M. de Louvois s'inclina.

—Que votre volonté soit faite! dit-il en écrivant quelques mots sur un ordre imprimé dont les blancs seuls étaient à remplir.

M. de Louvois agita une sonnette: un huissier se présenta, il lui remit l'ordre et se leva.

—Belle-Rose sera transporté à la citadelle de Châlons, dit-il; il vous sera permis de le voir. Après le crime dont il s'est rendu coupable, c'est tout ce que je puis faire pour lui, et encore ne l'aurais-je pas fait si vous n'étiez pas sa fiancée.

La Déroute n'avait pas perdu de temps. Les hommes qu'il s'était associés n'attendaient qu'un signal pour agir, et sur l'avis qu'il reçut de Mme d'Albergotti, il se tint prêt. Le lendemain, à la tombée de la nuit, le lieutenant de la Bastille entra chez Belle-Rose et le prévint qu'un ordre du ministre l'envoyait à la citadelle de Châlons.

—Une chaise de poste va vous conduire, lui dit-il.

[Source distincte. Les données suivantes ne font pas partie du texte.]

(** * Border-seeded flood fill of [scripts/fix_icon.py]

    A shallow embedding of [fix_icon_and_generate_favicon]: the pixel
    predicate [is_white], the breadth-first replacement of the near-white
    region connected to the image border, and the surrounding
    open / save / resize pipeline with its [try ... except] handler.

    Integers are Python integers ([Z]); the raster behind [img.load()] is a
    finite map from coordinates to pixels; [visited] is a finite set and
    [queue] a list used as a FIFO. *)

From stdpp Require Import gmap strings list.

Local Open Scope Z_scope.

(** ** Pixels and the colour predicate *)

(** An RGBA tuple; [pixel[0]], [pixel[1]], [pixel[2]], [pixel[3]]. *)
Record pixel := Pixel { red : Z; green : Z; blue : Z; alpha : Z }.

#[global] Instance pixel_eq_dec : EqDecision pixel.
Proof. solve_decision. Defined.

(** [target_green = (17, 124, 50, 255)] *)
Definition target_green : pixel := Pixel 17 124 50 255.

(** [def is_white(pixel): return pixel[0] > 200 and pixel[1] > 200 and pixel[2] > 200] *)
Definition is_white (p : pixel) : bool :=
  (200 <? red p) && (200 <? green p) && (200 <? blue p).

(** ** The raster *)

Abbreviation coord := (Z * Z)%type.

(** [img.size] together with the pixel-access object returned by [img.load()]. *)
Record image := Image { width : Z; height : Z; data : gmap coord pixel }.

(** [0 <= x < w and 0 <= y < h] *)
Definition inside (w h : Z) (c : coord) : Prop :=
  (0 ≤ c.1 < w) ∧ (0 ≤ c.2 < h).

#[global] Instance inside_dec w h c : Decision (inside w h c).
Proof. unfold inside. apply _. Defined.

(** Every coordinate of a [w] by [h] raster, row by row. *)
Definition cells (w h : Z) : gset coord :=
  list_to_set (y ← seqZ 0 h; x ← seqZ 0 w; [(x, y)]).

(** A raster stores one pixel per coordinate of its size and nothing else. *)
Definition wf_image (im : image) : Prop :=
  dom (data im) = cells (width im) (height im).

#[global] Instance wf_image_dec im : Decision (wf_image im).
Proof. unfold wf_image. apply _. Defined.

(** Pixel access indexes like a sequence: a negative index counts from the
    far edge, and an index that is still outside raises [IndexError]
    ([None] below). *)
Definition wrap (n i : Z) : Z := if decide (i < 0) then n + i else i.

Definition locate (im : image) (c : coord) : option coord :=
  let c' := (wrap (width im) c.1, wrap (height im) c.2) in
  if decide (inside (width im) (height im) c') then Some c' else None.

(** [pixels[c]] *)
Definition getpixel (im : image) (c : coord) : option pixel :=
  c' ← locate im c; data im !! c'.

(** [pixels[c] = v] *)
Definition putpixel (im : image) (c : coord) (v : pixel) : option image :=
  c' ← locate im c; Some (Image (width im) (height im) (<[c' := v]> (data im))).

(** ** The flood fill *)

(** Every indexing of the raster the fill performs, in program order. *)
Inductive access := Load (c : coord) | Store (c : coord).

#[global] Instance access_eq_dec : EqDecision access.
Proof. solve_decision. Defined.

(** The coordinates written, in program order. *)
Fixpoint stores (tr : list access) : list coord :=
  match tr with
  | [] => []
  | Store c :: tr' => c :: stores tr'
  | Load _ :: tr' => stores tr'
  end.

(** The coordinates indexed, in program order. *)
Definition touched (a : access) : coord :=
  match a with Load c => c | Store c => c end.

(** The variables of the loop: the raster, [visited], [queue], and the
    accesses made so far. *)
Record machine := Machine {
  pixels : image;
  visited : gset coord;
  queue : list coord;
  trace : list access
}.

(** How a run of the fill ends: the loop exits, an [IndexError] escapes, or
    the iteration budget of the model is used up. *)
Inductive outcome := Finished (st : machine) | Raised | Starved.

(** The seeds in the order they are appended:
[[
for x in range(width):
    queue.append((x, 0)); queue.append((x, height-1))
for y in range(height):
    queue.append((0, y)); queue.append((width-1, y))
]] *)
Definition top_bottom (w h : Z) : list coord :=
  x ← seqZ 0 w; [(x, 0); (x, h - 1)].

Definition left_right (w h : Z) : list coord :=
  y ← seqZ 0 h; [(0, y); (w - 1, y)].

Definition border (w h : Z) : list coord := top_bottom w h ++ left_right w h.

(** [[(-1,0), (1,0), (0,-1), (0,1)]] added to [(x, y)] *)
Definition neighbours (c : coord) : list coord :=
  [(c.1 + -1, c.2 + 0); (c.1 + 1, c.2 + 0); (c.1 + 0, c.2 + -1); (c.1 + 0, c.2 + 1)].

Section Fill.
Variable matches : pixel → bool.
Variable target : pixel.

(** [queue = [p for p in queue if matches(pixels[p])]] *)
Fixpoint select (im : image) (l : list coord) (tr : list access)
  : option (list coord * list access) :=
  match l with
  | [] => Some ([], tr)
  | p :: l' =>
      v ← getpixel im p;
      '(q, tr') ← select im l' (tr ++ [Load p]);
      Some (if matches v then p :: q else q, tr')
  end.

(** One round of the inner [for dx, dy in ...] loop:
[[
if 0 <= nx < width and 0 <= ny < height:
  if (nx, ny) not in visited and matches(pixels[nx, ny]):
      queue.append((nx, ny))
]] *)
Definition probe (n : coord) (st : machine) : option machine :=
  if decide (inside (width (pixels st)) (height (pixels st)) n) then
    if decide (n ∈ visited st) then Some st
    else
      v ← getpixel (pixels st) n;
      Some (Machine (pixels st) (visited st)
              (if matches v then queue st ++ [n] else queue st)
              (trace st ++ [Load n]))
  else Some st.

Fixpoint scan (ns : list coord) (st : machine) : option machine :=
  match ns with
  | [] => Some st
  | n :: ns' => st' ← probe n st; scan ns' st'
  end.

(** The body of the [while] loop once [c = queue.pop(0)] is taken; [st]
    already holds the shortened queue. *)
Definition body (c : coord) (st : machine) : option machine :=
  if decide (c ∈ visited st) then Some st
  else
    im' ← putpixel (pixels st) c target;
    scan (neighbours c)
      (Machine im' ({[c]} ∪ visited st) (queue st) (trace st ++ [Store c])).

(** [while queue: ...] with at most [fuel] iterations. *)
Fixpoint loop (fuel : nat) (st : machine) : outcome :=
  match queue st with
  | [] => Finished st
  | c :: q =>
      match fuel with
      | O => Starved
      | S fuel' =>
          match body c (Machine (pixels st) (visited st) q (trace st)) with
          | Some st' => loop fuel' st'
          | None => Raised
          end
      end
  end.

(** Iterations that are always enough for a raster holding [n] pixels and
    [k] seeds: each pixel is visited once and appends at most four
    entries. *)
Definition budget (im : image) (q : list coord) : nat :=
  S (4 * size (data im) + length q)%nat.

(** The state on entry to the [while] loop. *)
Definition start (im : image) : option machine :=
  '(q, tr) ← select im (border (width im) (height im)) [];
  Some (Machine im ∅ q tr).

Definition fill (im : image) : outcome :=
  match start im with
  | Some st => loop (budget im (queue st)) st
  | None => Raised
  end.
End Fill.

(** ** The region the fill is meant to recolour *)

(** Two cells are 4-connected neighbours when they differ by one unit in
    exactly one axis. *)
Definition adjacent (c n : coord) : Prop :=
  Z.abs (n.1 - c.1) + Z.abs (n.2 - c.2) = 1.

(** The outer ring of a [w] by [h] raster. *)
Definition on_border (w h : Z) (c : coord) : Prop :=
  inside w h c ∧ (c.1 = 0 ∨ c.1 = w - 1 ∨ c.2 = 0 ∨ c.2 = h - 1).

Belle-Rose se leva et s'habilla. Un exempt l'attendait dehors de la sombre forteresse; près de lui se tenaient deux soldats de la maréchaussée. Le postillon était en selle. L'exempt était le même qui l'avait arrêté rue du Pot-de-Fer-Saint-Sulpice, chez M. Mériset. L'un des gardes de la maréchaussée était Bouletord. L'ex-canonnier salua Belle-Rose d'un sourire.

—Nous avons joué quitte ou double, j'ai gagné, lui dit-il.